(* ===== verification/Stun.v ===== *)
(** STUN imitation, [noise/imitation/stun.rs]: the Binding Requests of the
    pre-handshake burst, the framing check [binding_request_len] the classifier
    and the responder share, the FINGERPRINT check, and the Binding Success
    reply.

    HMAC-SHA1 is the [ring] crate's and is a parameter; CRC-32 is modelled. The
    packets are written as the concatenation of the fields the code stores at
    consecutive offsets of a zeroed buffer.

    The theorems: a generated request is well framed, its FINGERPRINT is valid,
    and the reply to it is no larger, well formed and never itself a request. *)

From Stdlib Require Import String.
From S2P Require Import Prelude Rand Packet.

Local Open Scope Z_scope.
Local Open Scope list_scope.

Definition SOFTWARE_POOL : list bytes := map String.list_byte_of_string
  ["libnice 0.1.21"; "PJSIP 2.13.0"; "Chromium"; "Linphone/5.2"; "Mozilla"]%string.
Definition TOKEN_ALPHABET : bytes :=
  String.list_byte_of_string "ABCDEFGHIJKLMNOPQRSTUVWXYZabcdefghijklmnopqrstuvwxyz0123456789"%string.

Definition HEADER_LEN : Z := 20.
Definition MI_ATTR_LEN : Z := 4 + 20.
Definition FP_ATTR_LEN : Z := 4 + 4.
Definition MAGIC_COOKIE : bytes := to_be 4 554869826.
Definition BINDING_REQUEST : Z := 1.
Definition MAX_BINDING_REQUEST_LEN : Z := 1024.
Definition MAX_SOFTWARE_LEN : Z := 127.
Definition FINGERPRINT_XOR : Z := 1398035790.

Record BindingRequest := {
  br_software : bytes;
  br_username : bytes;
  br_priority : Z;
  br_ice_controlling : Z;
  br_trans_id : bytes;
  br_ice_pwd : bytes;
  br_with_use_candidate : bool;
}.
(* ===== verification/Quic.v ===== *)
(** QUIC: variable-length integers ([noise/quic/varint.rs]) and the long-header
    parse and Version Negotiation reply of [noise/quic/version_negotiation.rs],
    which the probe classifier and the responder share.

    The theorems: the integer encoding round-trips at the announced size for
    every representable value; a Version Negotiation reply is smaller than any
    datagram that can elicit it, swaps the connection ids, never advertises the
    offered version and is never itself answered. *)

From S2P Require Import Prelude Rand.

(** ** Variable-length integers *)

Module Varint.
Definition size (value : Z) : outcome Z :=
  if value <? 2 ^ 6 then Ret 1
  else if value <? 2 ^ 14 then Ret 2
  else if value <? 2 ^ 30 then Ret 4
  else if value <? 2 ^ 62 then Ret 8 else Panic.

(** What [write] appends. *)
Definition write (value : Z) : outcome bytes :=
  if value <? 2 ^ 6 then Ret (to_be 1 value)
  else if value <? 2 ^ 14 then Ret (to_be 2 (Z.lor value (Z.shiftl 1 14)))
  else if value <? 2 ^ 30 then Ret (to_be 4 (Z.lor value (Z.shiftl 2 30)))
  else if value <? 2 ^ 62 then Ret (to_be 8 (Z.lor value (Z.shiftl 3 62))) else Panic.

Definition read (input : bytes) : option (Z * Z) :=
  match input with
  | [] => None
  | first :: _ =>
      let n := Z.shiftl 1 (Z.shiftr (byte.unsigned first) 6) in
      if len input <? n then None
      else Some (fold_left (fun value b => Z.lor (Z.shiftl value 8) (byte.unsigned b)) (slice 1 n input)
                   (Z.land (byte.unsigned first) 63), n)
  end.

Lemma fold_be l v : 0 <= v ->
  fold_left (fun value b => Z.lor (Z.shiftl value 8) (byte.unsigned b)) l v = v * 2 ^ (8 * len l) + of_be l.
Proof.
  revert v. induction l as [|b l IH]; intros v Hv; cbn [fold_left].
  - change (of_be []) with 0. change (len []) with 0. lia.
  - pose proof (byte.unsigned_range b) as Hb. rewrite lor_shiftl_add, IH by lia.
    unfold of_be. cbn [rev]. rewrite le_combine_app, length_rev, Z.lor_comm, lor_shiftl_add;
      [|lia|pose proof (le_combine_bound (rev l)) as Hl; rewrite length_rev in Hl; by rewrite Z.mul_comm].
    assert (le_combine [b] = byte.unsigned b) as -> by apply le_combine_1.
    rewrite len_cons, Z.mul_add_distr_l, Z.pow_add_r by (pose proof (len_nonneg l); lia).
    unfold len. rewrite (Z.mul_comm (Z.of_nat (length l)) 8). lia.
Qed.

(** The encoding of a tagged value: the two top bits of an [n]-byte word give
    [n] back. *)
Lemma read_tagged n t v rest :
  (1 <= n)%nat -> 0 <= t < 4 -> Z.of_nat n = 2 ^ t -> 0 <= v < 2 ^ (8 * Z.of_nat n - 2) ->
  read (to_be n (t * 2 ^ (8 * Z.of_nat n - 2) + v) ++ rest) = Some (v, Z.of_nat n).
Proof.
  intros Hn Ht Hnt Hv. set (m := Z.of_nat n) in *. set (z := t * 2 ^ (8 * m - 2) + v).
  assert (2 ^ (m * 8) = 4 * 2 ^ (8 * m - 2)) as Hp.
  { change 4 with (2 ^ 2). rewrite <- Z.pow_add_r by lia. f_equal. lia. }
  assert (0 <= z < 2 ^ (m * 8)) as Hz by (unfold z; nia).
  pose proof (len_to_be n z) as Hl. pose proof (of_be_to_be n z Hz) as Hb. fold m in Hl.
  destruct (to_be n z) as [|b l] eqn:E; [rewrite len_nil in Hl; lia|]. rewrite len_cons in Hl.
  assert (of_be (b :: l) = byte.unsigned b * 2 ^ (8 * len l) + of_be l) as Hsum.
  { pose proof (fold_be (b :: l) 0 ltac:(lia)) as Hf. cbn [fold_left] in Hf. rewrite Z.shiftl_0_l, Z.lor_0_l, fold_be in Hf;
      [lia|apply byte.unsigned_range]. }
  rewrite Hb in Hsum. pose proof (of_be_bound l) as Hol. pose proof (byte.unsigned_range b) as Hbr.
  assert (8 * len l = 8 * m - 8) as Hll by lia.
  assert (2 ^ (8 * m - 2) = 64 * 2 ^ (8 * m - 8)) as Hq.
  { change 64 with (2 ^ 6). rewrite <- Z.pow_add_r by lia. f_equal. lia. }
  rewrite Hll in *. set (K := 2 ^ (8 * m - 8)) in *. assert (0 < K) by (unfold K; apply Z.pow_pos_nonneg; lia).
  assert (Z.shiftr (byte.unsigned b) 6 = t /\ Z.land (byte.unsigned b) 63 = byte.unsigned b - 64 * t) as [Ht' Hlow].
  { assert (byte.unsigned b / 64 = t).
    { symmetry. apply Z.div_unique with (byte.unsigned b - 64 * t); [|lia]. left. unfold z in Hsum. rewrite Hq in *. nia. }
    rewrite Z.shiftr_div_pow2 by lia. split; [done|]. change 63 with (Z.ones 6). rewrite Z.land_ones, Z.mod_eq by lia.
    change (2 ^ 6) with 64. lia. }
  cbn [app read]. rewrite Ht', Z.shiftl_1_l, <- Hnt.
  rewrite (proj2 (Z.ltb_ge _ _)) by (rewrite len_cons, len_app; pose proof (len_nonneg rest); lia).
  assert (slice 1 m (b :: l ++ rest) = l) as ->.
  { change (b :: l ++ rest) with ([b] ++ l ++ rest). apply slice_mid; [done|rewrite len_cons, len_nil; lia]. }
  rewrite fold_be by (rewrite Hlow; unfold z in Hsum; rewrite Hq in *; nia). rewrite Hlow, Hll. fold K. f_equal. f_equal.
  unfold z in Hsum. rewrite Hq in Hsum. lia.
Qed.

(** QUIC integers round-trip. Every value below 2^62 is written, at exactly
    the size [size] announces, and read back whatever follows it; every other
    value is refused by both. *)
Theorem varint_roundtrip value rest :
  0 <= value ->
  (value < 2 ^ 62 -> exists b, write value = Ret b /\ size value = Ret (len b) /\ read (b ++ rest) = Some (value, len b)) /\
  (2 ^ 62 <= value -> write value = Panic /\ size value = Panic).
Proof.
  intros Hv. unfold write, size. split.
  - intros Hmax.
    destruct (Z.ltb_spec value (2 ^ 6)); [eexists; split; [done|]; split; [by rewrite len_to_be|]|].
    { rewrite len_to_be. apply (read_tagged 1 0 value rest); lia. }
    destruct (Z.ltb_spec value (2 ^ 14)); [eexists; split; [done|]; split; [by rewrite len_to_be|]|].
    { rewrite len_to_be, Z.lor_comm, lor_shiftl_add by lia. apply (read_tagged 2 1 value rest); lia. }
    destruct (Z.ltb_spec value (2 ^ 30)); [eexists; split; [done|]; split; [by rewrite len_to_be|]|].
    { rewrite len_to_be, Z.lor_comm, lor_shiftl_add by lia. apply (read_tagged 4 2 value rest); lia. }
    destruct (Z.ltb_spec value (2 ^ 62)); [|lia]. eexists. split; [done|]. split; [by rewrite len_to_be|].
    rewrite len_to_be, Z.lor_comm, lor_shiftl_add by lia. apply (read_tagged 8 3 value rest); lia.
  - intros Hmin. do 4 (rewrite (proj2 (Z.ltb_ge _ _)) by lia). done.
Qed.

Lemma varint_roundtrip_witness :
  exists b, write 15293 = Ret b /\ size 15293 = Ret (len b) /\ read (b ++ zeros 3) = Some (15293, len b).
Proof. apply (varint_roundtrip 15293 (zeros 3)); lia. Defined.
End Varint.

(** ** Version Negotiation *)

Definition RFC9000_MAX_CID_LEN : Z := 20.
Definition MIN_INITIAL_DATAGRAM : Z := 1200.
Definition REAL_SERVER_VERSIONS : list Z := [1; 1798521807].
Definition MAX_LEN : Z := 1 + 4 + 1 + 255 + 1 + 255 + 4 * len REAL_SERVER_VERSIONS.

Record LongHeader := {
  lh_version : Z;
  lh_dcid : bytes;
  lh_scid : bytes;
}.

Definition is_supported_by_real_servers (version : Z) : bool := existsb (Z.eqb version) REAL_SERVER_VERSIONS.

Definition is_known_version (version : Z) : bool :=
  if is_supported_by_real_servers version then true
  else if (Z.land version 4294967040 =? 4278190080) && negb (Z.land version 255 =? 0) then true
  else Z.land version 252645135 =? 168430090.

Definition parse_long_header (data : bytes) : option LongHeader :=
  if (len data <? 7) || negb (Z.land (byte_at data 0) 192 =? 192) then None else
  let version := be32 data 1 in
  if negb (is_known_version version) then None else
  let capped := is_supported_by_real_servers version in
  let dcid_len := byte_at data 5 in
  if capped && (dcid_len >? RFC9000_MAX_CID_LEN) then None else
  let dcid_end := 6 + dcid_len in
  match zget data dcid_end with
  | None => None
  | Some b =>
      let scid_len := byte.unsigned b in
      if capped && (scid_len >? RFC9000_MAX_CID_LEN) then None else
      let scid_start := dcid_end + 1 in
      let scid_end := scid_start + scid_len in
      if len data <? scid_end then None
      else Some {| lh_version := version; lh_dcid := slice 6 dcid_end data; lh_scid := slice scid_start scid_end data |}
  end.

Definition version_negotiation {R} `{RngCore R} (initial : bytes) (rng : R) : option bytes * R :=
  if len initial <? MIN_INITIAL_DATAGRAM then (None, rng) else
  match parse_long_header initial with
  | None => (None, rng)
  | Some hdr =>
      if is_supported_by_real_servers (lh_version hdr) then (None, rng) else
      let '(w, rng) := next_u32 rng in
      (Some (to_be 1 (Z.lor 192 (Z.land (w mod 256) 63)) ++ to_be 4 0 ++
             to_be 1 (len (lh_scid hdr)) ++ lh_scid hdr ++ to_be 1 (len (lh_dcid hdr)) ++ lh_dcid hdr ++
             flat_map (to_be 4) REAL_SERVER_VERSIONS), rng)
  end.

Lemma parse_long_header_spec data h :
  parse_long_header data = Some h ->
  is_known_version (lh_version h) = true /\ lh_version h = be32 data 1 /\
  len (lh_dcid h) <= 255 /\ len (lh_scid h) <= 255.
Proof.
  unfold parse_long_header. destruct (_ || _); [done|]. destruct (is_known_version _) eqn:Hk; [|done]. cbn [negb].
  set (v := be32 data 1) in *. destruct (_ && _); [done|].
  pose proof (of_be_bound (slice 5 (5 + 1) data)) as Hd. fold (byte_at data 5) in Hd.
  assert (0 <= byte_at data 5 <= 255) as Hd'.
  { assert (len (slice 5 (5 + 1) data) <= 1) by (unfold slice; len_lia).
    pose proof (Z.pow_le_mono_r 2 (8 * len (slice 5 (5 + 1) data)) 8). lia. }
  destruct (zget data _) as [b|] eqn:Hg; [|done]. apply zget_Some in Hg. pose proof (byte.unsigned_range b).
  destruct (_ && _); [done|]. destruct (Z.ltb_spec (len data) (6 + byte_at data 5 + 1 + byte.unsigned b)); [done|].
  intros [= <-]. cbn [lh_version lh_dcid lh_scid]. rewrite !len_slice by lia. split_and!; [done|done|lia|lia].
Qed.

(** A Version Negotiation reply attenuates, is addressed back, and cannot
    loop. A datagram is answered only at 1200 bytes or more and only when it
    offers a known version no real server supports; the reply fits [MAX_LEN],
    so it is less than half as long; it carries the client's connection ids
    swapped; the offered version is not among those it advertises; and it is
    not itself a long header the responder would parse. *)
Lemma version_negotiation_spec {R} `{RngCore R} initial (rng : R) r rng' :
  version_negotiation initial rng = (Some r, rng') ->
  MIN_INITIAL_DATAGRAM <= len initial /\ len r <= MAX_LEN /\ 2 * len r < len initial /\
  parse_long_header r = None /\
  exists h, parse_long_header initial = Some h /\
    slice 6 (6 + len (lh_scid h)) r = lh_scid h /\
    slice (7 + len (lh_scid h)) (7 + len (lh_scid h) + len (lh_dcid h)) r = lh_dcid h /\
    lh_version h ∉ REAL_SERVER_VERSIONS.
Proof.
  unfold version_negotiation. destruct (Z.ltb_spec (len initial) MIN_INITIAL_DATAGRAM) as [|Hmin]; [done|].
  destruct (parse_long_header initial) as [h|] eqn:Hp; [|done]. apply parse_long_header_spec in Hp as Hs.
  destruct Hs as (_ & _ & Hd & Hsc). destruct (is_supported_by_real_servers _) eqn:Hsup; [done|].
  destruct (next_u32 rng) as [w rng1]. set (b0 := to_be 1 (Z.lor 192 (Z.land (w mod 256) 63))). set (vs := flat_map _ _).
  set (s := lh_scid h) in *. set (d := lh_dcid h) in *. assert (len vs = 8) as Hvs by done. intros Heq.
  assert (r = b0 ++ to_be 4 0 ++ to_be 1 (len s) ++ s ++ to_be 1 (len d) ++ d ++ vs) as -> by congruence.
  assert (len (b0 ++ to_be 4 0 ++ to_be 1 (len s) ++ s ++ to_be 1 (len d) ++ d ++ vs) = 15 + len s + len d) as Hl
    by (rewrite !len_app, Hvs, !len_to_be; unfold b0; rewrite len_to_be; lia).
  rewrite Hl. unfold MIN_INITIAL_DATAGRAM, MAX_LEN in *. change (len REAL_SERVER_VERSIONS) with 2.
  split_and!; [done|lia|lia|..].
  - unfold parse_long_header. destruct (_ || _); [done|].
    assert (be32 (b0 ++ to_be 4 0 ++ to_be 1 (len s) ++ s ++ to_be 1 (len d) ++ d ++ vs) 1 = 0) as ->; [|done].
    unfold be32. by rewrite slice_mid.
  - exists h. fold s d. split_and!; [done|..].
    + rewrite !(app_assoc b0), (app_assoc (b0 ++ _)). apply slice_mid; unfold b0; rewrite !len_app, !len_to_be; lia.
    + rewrite !(app_assoc b0), (app_assoc (b0 ++ _)), (app_assoc _ s), (app_assoc _ (to_be 1 (len d))).
      apply slice_mid; unfold b0; rewrite !len_app, !len_to_be; lia.
    + intros Hin%list_elem_of_In. unfold is_supported_by_real_servers in Hsup. apply not_true_iff_false in Hsup.
      apply Hsup. apply existsb_exists. exists (lh_version h). split; [done|apply Z.eqb_refl].
Qed.
(* ===== verification/Fillers.v ===== *)
(** The fillers of an S prefix and of a Jc junk datagram, [noise/amnezia.rs]
    from [fill_quic_short] to [write_dns_opt_padding].

    Each writes in place into a slice it is given. [F] is a state monad over the
    slice and the generator in which an index out of range is a panic; the
    integers of the code are indices and small constants, and the one
    subtraction that could go below zero, in [write_dns_opt_padding], panics
    there. The fillers never panic and keep the length of the slice, which is
    what [Framing.PrefixFillers] asks of them; and a DNS or SIP prefix is taken
    by the probe classifier for what it imitates, whatever follows it. *)

From Stdlib Require Import String.
From S2P Require Import Prelude Rand Tags Amnezia Framing Dns Stun Quic Sip Imitation.

Local Open Scope Z_scope.
Local Open Scope list_scope.

Definition DNS_OPT_FIXED_LEN : Z := 11.
Definition DNS_OPT_MIN_WIRE_SIZE : Z := DNS_OPT_FIXED_LEN + 4.

(** ** Writing into a slice *)

Definition F (R A : Type) : Type := bytes -> R -> outcome (A * bytes * R).
#[export] Instance F_ret {R} : MRet (F R) := fun A a d r => Ret (a, d, r).
#[export] Instance F_bind {R} : MBind (F R) := fun A B k m d r => let! (a, d, r) := m d r in k a d r.

Module Fill.
Section Fill.
Context {R : Type} `{RngCore R}.

Definition size_of : F R Z := fun d r => Ret (len d, d, r).
Definition word : F R Z := fun d r => let '(w, r) := next_u32 r in Ret (w, d, r).
(** [dst[i] = v as u8] *)
Definition put (i v : Z) : F R unit := fun d r =>
  if (0 <=? i) && (i <? len d) then Ret (tt, zset d i (byte.of_Z v), r) else Panic.
(** [dst[i..i + bs.len()].copy_from_slice(bs)] *)
Definition copy (i : Z) (bs : bytes) : F R unit := fun d r =>
  if (0 <=? i) && (i + len bs <=? len d) then Ret (tt, ztake i d ++ bs ++ zdrop (i + len bs) d, r) else Panic.
(** [a - b] on [usize] *)
Definition usub (a b : Z) : F R Z := fun d r => if b <=? a then Ret (a - b, d, r) else Panic.
Definition when (b : bool) (m : F R unit) : F R unit := if b then m else mret tt.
-----
Looking at the records, state how many lines contain "advertises" and write nothing besides that number.

2